[Exercise directions]:
All records below are to be repeated precisely, with nothing added.
(Data provided begins)
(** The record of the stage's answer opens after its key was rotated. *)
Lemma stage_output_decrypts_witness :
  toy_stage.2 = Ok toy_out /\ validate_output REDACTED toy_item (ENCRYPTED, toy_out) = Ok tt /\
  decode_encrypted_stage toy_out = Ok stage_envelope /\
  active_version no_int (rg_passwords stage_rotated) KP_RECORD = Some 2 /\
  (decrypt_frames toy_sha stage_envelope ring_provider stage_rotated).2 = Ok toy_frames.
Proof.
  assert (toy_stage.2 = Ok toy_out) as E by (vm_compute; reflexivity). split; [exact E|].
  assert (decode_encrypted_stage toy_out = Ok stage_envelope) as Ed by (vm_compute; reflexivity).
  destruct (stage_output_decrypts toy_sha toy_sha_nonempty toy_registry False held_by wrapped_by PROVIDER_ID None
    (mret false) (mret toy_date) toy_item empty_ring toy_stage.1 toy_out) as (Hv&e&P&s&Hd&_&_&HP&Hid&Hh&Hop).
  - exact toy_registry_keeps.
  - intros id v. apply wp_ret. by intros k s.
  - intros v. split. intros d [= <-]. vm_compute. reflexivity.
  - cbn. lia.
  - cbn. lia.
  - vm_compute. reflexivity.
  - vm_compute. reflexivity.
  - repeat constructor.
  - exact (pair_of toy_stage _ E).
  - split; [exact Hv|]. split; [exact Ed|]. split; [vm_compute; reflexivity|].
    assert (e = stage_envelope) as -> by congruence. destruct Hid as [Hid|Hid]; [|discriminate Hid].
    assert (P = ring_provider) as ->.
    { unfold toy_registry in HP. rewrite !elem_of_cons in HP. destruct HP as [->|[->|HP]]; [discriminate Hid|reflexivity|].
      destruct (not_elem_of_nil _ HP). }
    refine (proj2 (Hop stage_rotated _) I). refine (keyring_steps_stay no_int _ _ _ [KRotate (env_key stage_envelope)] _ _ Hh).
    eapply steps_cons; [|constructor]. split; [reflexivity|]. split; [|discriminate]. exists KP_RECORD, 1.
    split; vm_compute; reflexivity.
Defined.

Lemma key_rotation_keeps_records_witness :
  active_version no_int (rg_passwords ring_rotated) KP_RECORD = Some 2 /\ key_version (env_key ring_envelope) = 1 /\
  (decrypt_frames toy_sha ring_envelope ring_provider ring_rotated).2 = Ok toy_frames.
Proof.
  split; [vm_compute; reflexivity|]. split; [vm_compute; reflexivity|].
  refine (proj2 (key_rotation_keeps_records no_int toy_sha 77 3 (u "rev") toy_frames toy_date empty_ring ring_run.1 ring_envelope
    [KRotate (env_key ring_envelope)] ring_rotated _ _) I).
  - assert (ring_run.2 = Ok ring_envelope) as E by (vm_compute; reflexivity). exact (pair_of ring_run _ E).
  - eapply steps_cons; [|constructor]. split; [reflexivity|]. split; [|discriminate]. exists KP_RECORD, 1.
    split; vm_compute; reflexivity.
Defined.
(Data provided ends)
[Reply]:
(** The record of the stage's answer opens after its key was rotated. *)
Lemma stage_output_decrypts_witness :
  toy_stage.2 = Ok toy_out /\ validate_output REDACTED toy_item (ENCRYPTED, toy_out) = Ok tt /\
  decode_encrypted_stage toy_out = Ok stage_envelope /\
  active_version no_int (rg_passwords stage_rotated) KP_RECORD = Some 2 /\
  (decrypt_frames toy_sha stage_envelope ring_provider stage_rotated).2 = Ok toy_frames.
Proof.
  assert (toy_stage.2 = Ok toy_out) as E by (vm_compute; reflexivity). split; [exact E|].
  assert (decode_encrypted_stage toy_out = Ok stage_envelope) as Ed by (vm_compute; reflexivity).
  destruct (stage_output_decrypts toy_sha toy_sha_nonempty toy_registry False held_by wrapped_by PROVIDER_ID None
    (mret false) (mret toy_date) toy_item empty_ring toy_stage.1 toy_out) as (Hv&e&P&s&Hd&_&_&HP&Hid&Hh&Hop).
  - exact toy_registry_keeps.
  - intros id v. apply wp_ret. by intros k s.
  - intros v. split. intros d [= <-]. vm_compute. reflexivity.
  - cbn. lia.
  - cbn. lia.
  - vm_compute. reflexivity.
  - vm_compute. reflexivity.
  - repeat constructor.
  - exact (pair_of toy_stage _ E).
  - split; [exact Hv|]. split; [exact Ed|]. split; [vm_compute; reflexivity|].
    assert (e = stage_envelope) as -> by congruence. destruct Hid as [Hid|Hid]; [|discriminate Hid].
    assert (P = ring_provider) as ->.
    { unfold toy_registry in HP. rewrite !elem_of_cons in HP. destruct HP as [->|[->|HP]]; [discriminate Hid|reflexivity|].
      destruct (not_elem_of_nil _ HP). }
    refine (proj2 (Hop stage_rotated _) I). refine (keyring_steps_stay no_int _ _ _ [KRotate (env_key stage_envelope)] _ _ Hh).
    eapply steps_cons; [|constructor]. split; [reflexivity|]. split; [|discriminate]. exists KP_RECORD, 1.
    split; vm_compute; reflexivity.
Defined.

Lemma key_rotation_keeps_records_witness :
  active_version no_int (rg_passwords ring_rotated) KP_RECORD = Some 2 /\ key_version (env_key ring_envelope) = 1 /\
  (decrypt_frames toy_sha ring_envelope ring_provider ring_rotated).2 = Ok toy_frames.
Proof.
  split; [vm_compute; reflexivity|]. split; [vm_compute; reflexivity|].
  refine (proj2 (key_rotation_keeps_records no_int toy_sha 77 3 (u "rev") toy_frames toy_date empty_ring ring_run.1 ring_envelope
    [KRotate (env_key ring_envelope)] ring_rotated _ _) I).
  - assert (ring_run.2 = Ok ring_envelope) as E by (vm_compute; reflexivity). exact (pair_of ring_run _ E).
  - eapply steps_cons; [|constructor]. split; [reflexivity|]. split; [|discriminate]. exists KP_RECORD, 1.
    split; vm_compute; reflexivity.
Defined.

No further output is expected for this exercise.